The orphaned author finetunes his love of language against the backdrop of a burgeoning love. A kindly priest (Colm Meaney doing a fine British accent) oversees his path towards self-definition. A university professor (Derek Jacobi) becomes a different kind of Svengali later on.

War is the conduit through which the emotionally vulnerable Tolkien stripmines the mother lode of his imagination. Soon he will write the magic sentence: “In a hole under the ground there lived a hobbit.” It will change his life, leading him to the “sacred place” of Middle Earth with Lord of the Rings.

Slow burner

This is a slow burner of a film. Some people might find it too leisurely but therein lies its charm. It doesn’t throw itself at us, maturing like a fine wine.

In Nicholas Hoult we have a new Hugh Grant.
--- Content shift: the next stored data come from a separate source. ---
(** *** Binding, failing and consuming a run *)
Definition bind_args (dispatch_id session run : string) (obs : RunObservation) : pyval :=
  PDict [(KStr "dispatch_id", PStr dispatch_id); (KStr "child_session_id", PStr session); (KStr "openclaw_run_id", PStr run);
         (KStr "actual_provider", ostr_val (ob_provider obs)); (KStr "actual_model", ostr_val (ob_model obs));
         (KStr "thinking_tier", ostr_val (ob_thinking_tier obs)); (KStr "source", PStr controller_source)].
(** An observed value that is missing reaches the core as a text no dispatch expects. *)
Definition actual (v : option string) : string := default "" v.
Definition dispatch_is (p : AgentDispatch -> bool) (dispatch_id : string) : acmd bool :=
  x ← store (on_core (get_dispatch dispatch_id)); mret match x with Some dd => p dd | None => false end.
Definition reconciled_or (name : string) (o : begin_outcome) (row : SupervisorAction) (dispatch_id : option string) (done_ : acmd bool)
    (go : acmd ActionOutcome) : acmd ActionOutcome :=
  if bool_decide (o = B_running) then
    b ← done_;
    if b : bool then _ ← finish row "SUCCEEDED" None; mret (performed name "executed" (Some "reconciled") dispatch_id) else go
  else go.
Definition executed (name : string) (row : SupervisorAction) (detail dispatch_id : option string) : acmd ActionOutcome :=
  _ ← finish row "SUCCEEDED" None; mret (performed name "executed" detail dispatch_id).
Definition _perform_bind_run (d : ReconcileDecision) (job : Job) : acmd ActionOutcome :=
  let name := "BIND_RUN" in
  with_dispatch name d (fun dispatch_id ad =>
    observing name dispatch_id ad (fun obs =>
      if negb (in_list (ob_status obs) [RUN_RUNNING; RUN_SUCCEEDED; RUN_FAILED; RUN_CANCELLED])
      then mret (performed name "skipped" (Some ("status_" ++ value (ob_status obs))) (Some dispatch_id)) else
      match ob_session_id obs, ob_run_id obs with
      | Some session, Some run =>
          let key := "supervisor:dispatch:" ++ dispatch_id ++ ":bind:" ++ run in
          r ← begin_ key name job (Some dispatch_id) (bind_args dispatch_id session run obs);
          let '(row, o) := r in
          match settled name o (Some dispatch_id) with
          | Some x => mret x
          | None =>
              reconciled_or name o row (Some dispatch_id)
                (dispatch_is (fun dd => bool_decide (d_status dd = DRUNNING) && ostr_eqb (d_child_session_id dd) (Some session)
                                        && ostr_eqb (d_openclaw_run_id dd) (Some run)) dispatch_id)
                (try_core name row (Some dispatch_id)
                   (core_cmd (bind_spawn_result dispatch_id session run (actual (ob_provider obs)) (actual (ob_model obs))
                      (actual (ob_thinking_tier obs)) controller_source (Some key)))
                   (fun _ => executed name row None (Some dispatch_id)))
          end
      | _, _ => mret (performed name "skipped" (Some "no_binding_values") None)
      end)).
Definition _perform_mark_run_failed (d : ReconcileDecision) (job : Job) : acmd ActionOutcome :=
  let name := "MARK_RUN_FAILED" in
  with_dispatch name d (fun dispatch_id ad =>
    obs ← observed ad;
    let error_code := ob_error_code obs in
    let run_id := match d_openclaw_run_id ad with Some r => if truthy r then r else "unknown" | None => "unknown" end in
    let key := "supervisor:dispatch:" ++ dispatch_id ++ ":fail:" ++ run_id in
    r ← begin_ key name job (Some dispatch_id)
          (PDict [(KStr "dispatch_id", PStr dispatch_id); (KStr "reason", PStr "run_failed"); (KStr "source", PStr controller_source);
                  (KStr "error_code", ostr_val error_code)]);
    let '(row, o) := r in
    match settled name o (Some dispatch_id) with
    | Some x => mret x
    | None =>
        reconciled_or name o row (Some dispatch_id) (dispatch_is (fun dd => bool_decide (d_status dd = DFAILED)) dispatch_id)
          (try_core name row (Some dispatch_id)
             (core_cmd (mark_agent_failed dispatch_id "run_failed" controller_source (Some key) None error_code))
             (fun _ => executed name row None (Some dispatch_id)))
    end).
(** [result or {}]. *)
Definition result_of (obs : RunObservation) : pydict := default [] (ob_result obs).
Definition consume_key (dispatch_id : string) (run_id : option string) (canonical : string) : string :=
  "supervisor:consume:" ++ dispatch_id ++ ":" ++ default "None" run_id ++ ":" ++ text_hash canonical.
Definition _fail_consume (job : Job) (dispatch_id : string) (envelope : pydict) (reason : string) : acmd ActionOutcome :=
  let name := "CONSUME_RESULT" in
  let canonical := match _canonical_json (PDict envelope) with Ok c => c | Err _ => "{}" end in
  x ← store (on_core (get_dispatch dispatch_id));
  let run_id := match x with Some dd => d_openclaw_run_id dd | None => Some "unknown" end in
  r ← store (_begin_action (consume_key dispatch_id run_id canonical) name job (Some dispatch_id) (text_hash canonical) no_hashes);
  let '(row, o) := r in
  _ ← (if in_list o [B_succeeded; B_exhausted] then mret tt else finish row "FAILED" (Some reason));
  mret (performed name "failed" (Some reason) (Some dispatch_id)).
Definition event_meta_of (ad : AgentDispatch) : pyval :=
  PDict [(KStr "task_id", PStr (d_task_id ad)); (KStr "child_session_id", ostr_val (d_child_session_id ad));
         (KStr "run_id", ostr_val (d_openclaw_run_id ad)); (KStr "parent_dispatch_id", ostr_val (d_parent_dispatch_id ad));
         (KStr "event_type", PStr "agent.completed"); (KStr "status", PStr "completed")].
Definition frozen_hash (dispatch_id : string) : acmd (option string) := store (jquery (_frozen_write_result_hash dispatch_id)).
(** The consume of a validated result, under its canonical text. *)
Definition consume_validated (job : Job) (dispatch_id : string) (ad : AgentDispatch) (run_id : option string) (envelope : pydict) (canonical : string)
  : acmd ActionOutcome :=
  let name := "CONSUME_RESULT" in
  let key := consume_key dispatch_id run_id canonical in
  r ← store (_begin_action key name job (Some dispatch_id) (text_hash canonical) no_hashes);
  let '(row, o) := r in
  match settled name o None with
  | Some x => mret x
  | None =>
      reconciled_or name o row (Some dispatch_id) (dispatch_is (fun dd => bool_decide (d_status dd = DCONSUMED)) dispatch_id)
        (try_core name row (Some dispatch_id)
           (core_cmd (receive_agent_result dispatch_id (event_meta_of ad) (PDict envelope) controller_source (Some key)))
           (fun res =>
              if str_in (rc_status res) ["consumed"; "duplicate"] then executed name row (Some (rc_status res)) (Some dispatch_id)
              else
                _ ← finish row "FAILED" (Some ("consume_" ++ rc_status res));
                mret (performed name "failed" (Some ("consume_" ++ rc_status res)) (Some dispatch_id))))
  end.
Definition _perform_consume_result (d : ReconcileDecision) (job : Job) : acmd ActionOutcome :=
  let name := "CONSUME_RESULT" in
  let skipped why := performed name "skipped" (Some why) None in
  with_dispatch name d (fun dispatch_id ad =>
    observing name dispatch_id ad (fun obs =>
      if negb (bool_decide (ob_status obs = RUN_SUCCEEDED)) then mret (skipped ("status_" ++ value (ob_status obs))) else
      let result := result_of obs in
      let envelope := _write_envelope (d_role ad) result in
      v ← attempt argent_error (lift (validate_role_output (d_role ad) (PDict envelope)));
      match v with
      | inl e => _fail_consume job dispatch_id envelope ("invalid_envelope:" ++ exc_name e)
      | inr _ =>
          let run_id := if otruthy (ob_run_id obs) then ob_run_id obs else d_openclaw_run_id ad in
          full_hash ← lift (json_hash (PDict result));
          if _is_write_role (d_role ad) then
            frozen ← frozen_hash dispatch_id;
            match frozen with
            | None => mret (skipped "no_frozen_result_hash")
            | Some f =>
                if negb (String.eqb full_hash f) then mret (skipped "result_hash_mismatch")
                else canonical ← lift (_canonical_json (PDict result)); consume_validated job dispatch_id ad run_id envelope canonical
            end
          else canonical ← lift (_canonical_json (PDict envelope)); consume_validated job dispatch_id ad run_id envelope canonical
      end)).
Or maybe even a new Daniel Day-Lewis. He bathes himself in his character without trying too hard. As Edith, Lily Collins is the ideal wife to help him realise his potential and become the person he has to be.

Dome Kanukoski’s film captures Tolkien before fame found him. The formative years of any icon’s life are often the most interesting. So it proves here. Tolkien is respectful of him both as a man and an artist.
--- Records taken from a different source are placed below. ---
Lemma actions_uniq db t : jt_ok db t = true -> uniq a_id (jt_actions t) = true /\ uniq a_action_key (jt_actions t) = true.
Proof.
  unfold jt_ok, actions_ok. rewrite !andb_true_iff. tauto.
Qed.
Lemma uniq_update_back {A} (key : A -> string) p f l : (forall x, key (f x) = key x) -> uniq key (update_where p f l) = true -> uniq key l = true.
Proof. intros K. by rewrite (uniq_update key p f l K). Qed.
Lemma uniq_last {A} (key : A -> string) l x : uniq key (l ++ [x])%list = true -> by_id key (key x) l = None.
Proof.
  unfold uniq. rewrite bool_decide_eq_true, map_app. intros U%NoDup_app. destruct U as (_ & U & _).
  destruct (by_id key (key x) l) as [y|] eqn:E; [|done]. apply row_by_id in E as [E I]. exfalso.
  apply (U (key x)); [|by left]. apply list_elem_of_In. rewrite <- E. by apply in_map.
Qed.
Section Began.
Context {env : Env}.
Lemma begin_locked_ok key name job d args now h s row o s' :
  _begin_action_locked key name job d args now h s = (Ok (row, o), s') -> began key name job d args h (js_t s) row o (js_t s').
Proof.
  unfold _begin_action_locked, get_supervisor_action_by_key, get_supervisor_action, _insert_supervisor_action, _update_supervisor_action, jquery.
  cbv zeta. intros E. destruct (M_bind_ok _ _ _ _ _ E) as (x & s1 & [= <- <-] & E1). clear E.
  assert (New : (_ ← jinsert jt_actions (new_row key name job d args now h); mret (new_row key name job d args now h, B_new)) s = (Ok (row, o), s') ->
    began key name job d args h (js_t s) row o (js_t s')).
  { intros E. destruct (M_bind_ok _ _ _ _ _ E) as (u & s2 & I & [= <- <- <-]). apply jinsert_ok in I as [-> K].
    apply actions_uniq in K as [U1 U2]. apply Began_new; [exact (uniq_last a_action_key _ _ U2) | exact U1 | done]. }
  destruct (action_by_key key (js_t s)) as [a|] eqn:F; [|by apply New].
  destruct (M_bind_ok _ _ _ _ _ E1) as (u & s2 & V & E2). clear E1.
  assert (s2 = s) as -> by (revert V; destruct (String.eqb (a_args_hash a) args); by intros [= _ <-]).
  destruct (String.eqb (a_status a) "SUCCEEDED"); [injection E2 as <- <- <-; apply Began_left; auto|].
  destruct (str_in (a_status a) ["RUNNING"; "UNCERTAIN"]); [injection E2 as <- <- <-; apply Began_left; auto|].
  destruct (str_in (a_status a) ["PLANNED"; "FAILED"]) eqn:St; [|by apply New].
  destruct (MAX_ACTION_RETRIES <=? a_attempt_count a)%Z eqn:M; [injection E2 as <- <- <-; apply Began_left; auto|].
  destruct (M_bind_ok _ _ _ _ _ E2) as (n & s3 & W & E3). apply jupdate_ok in W as (_ & -> & K).
  destruct (M_bind_ok _ _ _ _ _ E3) as (b & s4 & [= <- <-] & E4). clear E2 E3.
  apply row_by_id in F as F'. destruct F' as [_ I].
  apply actions_uniq in K as [U _]. assert (U0 : uniq a_id (jt_actions (js_t s)) = true)
    by (revert U; by apply (uniq_update_back a_id)).
  unfold action_of in E4. cbn [jt_actions set] in E4.
  assert (B : by_id a_id (a_id a) (update_where (is_action (a_id a)) (restart_row now h) (jt_actions (js_t s))) = Some (restart_row now h a)).
  { rewrite row_by_id_update by done. rewrite (by_id_in _ _ _ U0 I). cbn. unfold is_action. by rewrite String.eqb_refl. }
  cbn in E4. rewrite B in E4. injection E4 as <- <- <-.
  eapply Began_again; [exact F | | lia | exact U0 | by destruct (js_t s)].
  revert St. unfold str_in. rewrite existsb_exists. intros (y & Y & ->%String.eqb_eq). done.
Qed.
Lemma tx_cases {A} (m : string -> jcmd A) s r s' : (now ← jnow_iso; jtransaction (m now)) s = (r, s') ->
  (exists e, r = Err e /\ js_t s' = js_t s) \/ exists a now s1, r = Ok a /\ js_t s1 = js_t s /\ m now s1 = (Ok a, s').
Proof.
  intros E. destruct (bind_split _ _ _ _ _ E) as [(now & s1 & N & T)|(e & N & ->)]; apply jnow_iso_reads in N as (_ & N & _); [|eauto].
  destruct r as [a|e].
  - apply jtransaction_ok in T as (s2 & (_ & Q & _) & _ & T). right. exists a, now, s2. by rewrite Q.
  - apply jtransaction_err in T as [_ T]. left. exists e. by rewrite T.
Qed.
Lemma begin_cases key name job d args h s r s' : _begin_action key name job d args h s = (r, s') ->
  (exists e, r = Err e /\ js_t s' = js_t s) \/ exists row o, r = Ok (row, o) /\ began key name job d args h (js_t s) row o (js_t s').
Proof.
  intros [H|([row o] & now & s1 & -> & T & E)]%tx_cases; [by left|]. right. exists row, o. split; [done|].
  apply begin_locked_ok in E. by rewrite T in E.
Qed.
Definition add_intent (d input now : string) (row : SupervisorAction) (t : JT) : JT :=
  t <| jt_intents := (jt_intents t ++ [mkWriteIntent d input (a_id row) now now])%list |>.
(** A write is claimed at most once; a different result finds the winner. *)
Inductive claimed (key : string) (job : Job) (d input args : string) (h : ActionHashes) (t : JT) : apply_claim -> JT -> Prop :=
| Claim_lost w : write_intent d t = Some w -> wi_canonical_input_hash w <> input -> claimed key job d input args h t (Conflict (wi_intent_action_id w)) t
| Claim_again w row o t' : write_intent d t = Some w -> wi_canonical_input_hash w = input ->
    began key "APPLY_PATCH_SET" job (Some d) args h t row o t' -> claimed key job d input args h t (Claimed row o) t'
| Claim_new row o t' now : write_intent d t = None -> began key "APPLY_PATCH_SET" job (Some d) args h t row o t' ->
    claimed key job d input args h t (Claimed row o) (add_intent d input now row t').
Lemma claim_cases key job d input args h s r s' : _begin_apply_action key job d input args h s = (r, s') ->
  (exists e, r = Err e /\ js_t s' = js_t s) \/ exists c, r = Ok c /\ claimed key job d input args h (js_t s) c (js_t s').
Proof.
  intros [H|(c & now & s1 & -> & T & E)]%tx_cases; [by left|]. right. exists c. split; [done|]. rewrite <- T. clear T.
  destruct (M_bind_ok _ _ _ _ _ E) as (w & s2 & [= <- <-] & E1). clear E. destruct (write_intent d (js_t s1)) as [w|] eqn:W.
  - destruct (String.eqb_spec (wi_canonical_input_hash w) input) as [I|I]; cbn [negb] in E1.
    + destruct (M_bind_ok _ _ _ _ _ E1) as ([row o] & s3 & B & [= <- <-]). apply begin_locked_ok in B. by eapply Claim_again.
    + injection E1 as <- <-. by apply Claim_lost.
  - destruct (M_bind_ok _ _ _ _ _ E1) as ([row o] & s3 & B & E2). apply begin_locked_ok in B.
    destruct (M_bind_ok _ _ _ _ _ E2) as (u & s4 & I & [= <- <-]). unfold _insert_dispatch_write_intent in I. apply jinsert_ok in I as [-> _]. by apply Claim_new.
Qed.
Lemma finish_cases id status e s r s' : _finish_action id status e s = (r, s') ->
  js_t s' = js_t s \/ exists now, js_t s' = (js_t s) <| jt_actions := update_where (is_action id) (finish_row status now e) (jt_actions (js_t s)) |>.
Proof.
  intros [(x & _ & T)|([] & now & s1 & _ & T & E)]%tx_cases; [by left|]. right. exists now. rewrite <- T.
  destruct (M_bind_ok _ _ _ _ _ E) as (n & s2 & U & [= <-]). unfold _update_supervisor_action in U. apply jupdate_ok in U as (_ & -> & _). by destruct (js_t s1).
Qed.
Definition close_key (job : Job) (terminal : string) : string := "supervisor:" ++ j_id job ++ ":close:" ++ terminal.
Lemma close_cases job terminal reason s r s' : _close_job job terminal reason s = (r, s') ->
  let t := js_t s in let key := close_key job terminal in
  jt_intents (js_t s') = jt_intents t /\
  (jt_actions (js_t s') = jt_actions t
   \/ (exists a now, action_by_key key t = Some a /\ jt_actions (js_t s') = update_where (is_action (a_id a)) (finish_row "SUCCEEDED" now None) (jt_actions t))
   \/ (exists args now, action_by_key key t = None /\ uniq a_id (jt_actions (js_t s')) = true /\ jt_actions (js_t s') = (jt_actions t ++ [close_row key args now job])%list)).
Proof.
  intros E t key. unfold _close_job in E. fold (close_key job terminal) in E. fold key in E.
  destruct (bind_split _ _ _ _ _ E) as [(args & s1 & [= _ <-] & T)|(e & [= _ <-] & _)]; try (by auto); clear E.
  apply tx_cases in T as [(e & _ & T)|(c & now & s1 & _ & T & E)]; [subst t; by rewrite T; auto|]. subst t. rewrite <- T. clear T s.
  destruct (M_bind_ok _ _ _ _ _ E) as (cur & s2 & [= <- <-] & E1). clear E. destruct (job_of (j_id job) (js_t s1)) as [cur|]; [|injection E1 as _ <-; by auto].
  destruct (M_bind_ok _ _ _ _ _ E1) as (ex & s2 & [= <- <-] & E2). clear E1.
  destruct (M_bind_ok _ _ _ _ _ E2) as (u & s2 & W & E3). clear E2.
  assert (Q : calm s2 s').
  { revert E3. match goal with |- ?m s2 = _ -> _ => change (m s2 = (Ok c, s') -> calm s2 s') end. intros E3.
    match type of E3 with ?m s2 = _ => assert (C : along calm m) by (calm; first [apply calm_update | apply calm_close_notice]) end.
    exact (C _ _ _ E3). }
  destruct Q as [-> ->]. clear E3.
  destruct (action_by_key key (js_t s1)) as [a|] eqn:K.
  - destruct (M_bind_ok _ _ _ _ _ W) as (u2 & s3 & V & W2).
    assert (s3 = s1) as -> by (revert V; destruct (String.eqb (a_args_hash a) args); by intros [= _ <-]).
    destruct (String.eqb (a_status a) "SUCCEEDED"); [injection W2 as _ <-; by auto|].
    destruct (M_bind_ok _ _ _ _ _ W2) as (n & s4 & U & [= _ <-]). unfold _update_supervisor_action in U. apply jupdate_ok in U as (_ & -> & _). split; [done|]. right. left. by exists a, now.
  - unfold _insert_supervisor_action in W. apply jinsert_ok in W as [-> H]. apply actions_uniq in H as [H1 _]. split; [done|]. right. right. by exists args, now.
Qed.
End Began.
That’s why I’m amazed the (litigious) Tolkien estate issued a statement saying it doesn’t endorse the film in any shape or form. “Tolkien (sic) has become a monster,” his son Christopher stated, “devoured by his popularity and absorbed into the absurdity of our time.”

I find this statement both melodramatic and precious. Authors are public property. Their families can’t expect people to read their books and not be interested in their lives.

If we take something like the recent Detainment, which exploited the horror of James Bulger’s death unashamedly without consulting his family, Christopher Tolkien’s point would be relevant. Tolkien is a totally different kettle of fish.

Don’t expect any fireworks – except on the battlefield – but this is still a quietly powerful biopic of one of the most groundbreaking authors of our time. Or any time.